NASA's Jet Propulsion Laboratory announced yesterday that it has dubbed the landing site of the Mars rover Curiosity "Bradbury Landing" in honor of sci-fi author Ray Bradbury. It was the Curiosity science team that chose to honor Bradbury, who passed away back in June, and the announcement coincided with what would have been Bradbury's 92nd birthday.
"This was not a difficult choice for the science team," said Michael Meyer, NASA program scientist for Curiosity. "Many of us and millions of other readers were inspired in our lives by stories Ray Bradbury wrote to dream of the possibility of life on Mars."
The honor seems fitting, considering Bradbury's most popular work was The Martian Chronicles, which portrayed a human invasion of Mars. Bradbury attended several NASA space mission events throughout his life, and this week's announcement was commemorated by the agency with a video of Bradbury reading his poem "If Only We Had Taller Been" at a symposium just before the Mariner 9 orbiter reached Mars in 1971.

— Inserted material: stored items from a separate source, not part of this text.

(** What the fallback does guarantee: the cell it leads to was read inside
    the grid, is not a [WALL], and is no segment of the body. *)
Lemma search_random_sound directions h l sn d :
  search_random directions h l sn = Ok (Some d) →
  d ∈ directions ∧
  ∃ t, get_tile_type l (move h d) = Ok t ∧ t ≠ WALL ∧ move h d ∉ body sn.
Proof.
  induction directions as [| d0 directions IH]; intros H; [done |].
  cbn [search_random] in H. apply bind_Ok in H. destruct H as (ok & Hok & H).
  destruct ok.
  - inversion H; subst d0. split; [by left |].
    unfold is_valid_position in Hok.
    apply bind_Ok in Hok. destruct Hok as (t & Ht & Hok).
    exists t. split; [done |].
    case_bool_decide as Hw; [done |]. split; [done |].
    destruct (existsb _ _) eqn:Hex; [done |].
    intros Hin. apply list_elem_of_In in Hin.
    assert (existsb (fun segment => pos_eqb segment (move h d)) (body sn)
            = true); [| congruence].
    apply existsb_exists. exists (move h d). split; [done |].
    by apply pos_eqb_eq.
  - destruct (IH H) as (Hd & Hrest). split; [by right | done].
Qed.

(** The probe is defined when the four neighbours of the head are inside
    the grid. *)
Lemma search_random_defined directions h l sn :
  rectangular l → (∀ d, in_bounds l (move h d)) →
  ∃ r, search_random directions h l sn = Ok r.
Proof.
  intros Hrect Hin. induction directions as [| d directions IH]; [by eexists |].
  cbn [search_random]. unfold is_valid_position.
  destruct (at2_in_bounds l (move h d) Hrect (Hin d)) as [t Ht].
  rewrite Ht. res_simpl.
  case_bool_decide; res_simpl; [exact IH |].
  destruct (existsb _ _); res_simpl; [exact IH | by eexists].
Qed.

(** C2.  On [hidden_wall_level] the head at (1,1) has a hidden wall above
    it and walls on the three other sides; the food is out of reach.  With
    the directions tried in the order up, right, down, left (and in the
    reverse order), the fallback returns [up]: the cell it leads to holds
    [INV_WALL], which [crashed] classifies as blocking.  The thinking step
    of the controller ends with that cell as the proposal. *)
Theorem search_random_enters_hidden_wall :
  search_random [up; right; down; left] (mkTilePos 1 1) hidden_wall_level
                (snake_obj hidden_wall_sim) = Ok (Some up) ∧
  search_random [left; down; right; up] (mkTilePos 1 1) hidden_wall_level
                (snake_obj hidden_wall_sim) = Ok (Some up) ∧
  get_tile_type hidden_wall_level (move (mkTilePos 1 1) up) = Ok INV_WALL ∧
  crashed hidden_wall_level (move (mkTilePos 1 1) up) = Ok true ∧
  ∃ s', snake_thinking [up; right; down; left] hidden_wall_sim = Ok s' ∧
        next_pos s' = mkTilePos 0 1.
Proof.
  split; [vm_compute; reflexivity |]. split; [vm_compute; reflexivity |].
  split; [vm_compute; reflexivity |]. split; [vm_compute; reflexivity |].
  eexists. split; [vm_compute; reflexivity | reflexivity].
Qed.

Apart from the landing site name, NASA also announced yesterday that Curiosity has successfully taken its first test drive. The rover tested its mobility by driving, turning, and reversing. The short trip took the rover about 20 feet from where it originally landed, and the tracks it left in the Martian surface can be seen in the photo above.
"We have a fully functioning mobility system with lots of amazing exploration ahead," said Matt Heverly, the mission's lead rover driver.
Curiosity still has several more days of testing ahead. Curiosity Project Manager Pete Theisinger said, "Curiosity is a much more complex vehicle than earlier Mars rovers. The testing and characterization activities during the initial weeks of the mission lay important groundwork for operating our precious national resource with appropriate care."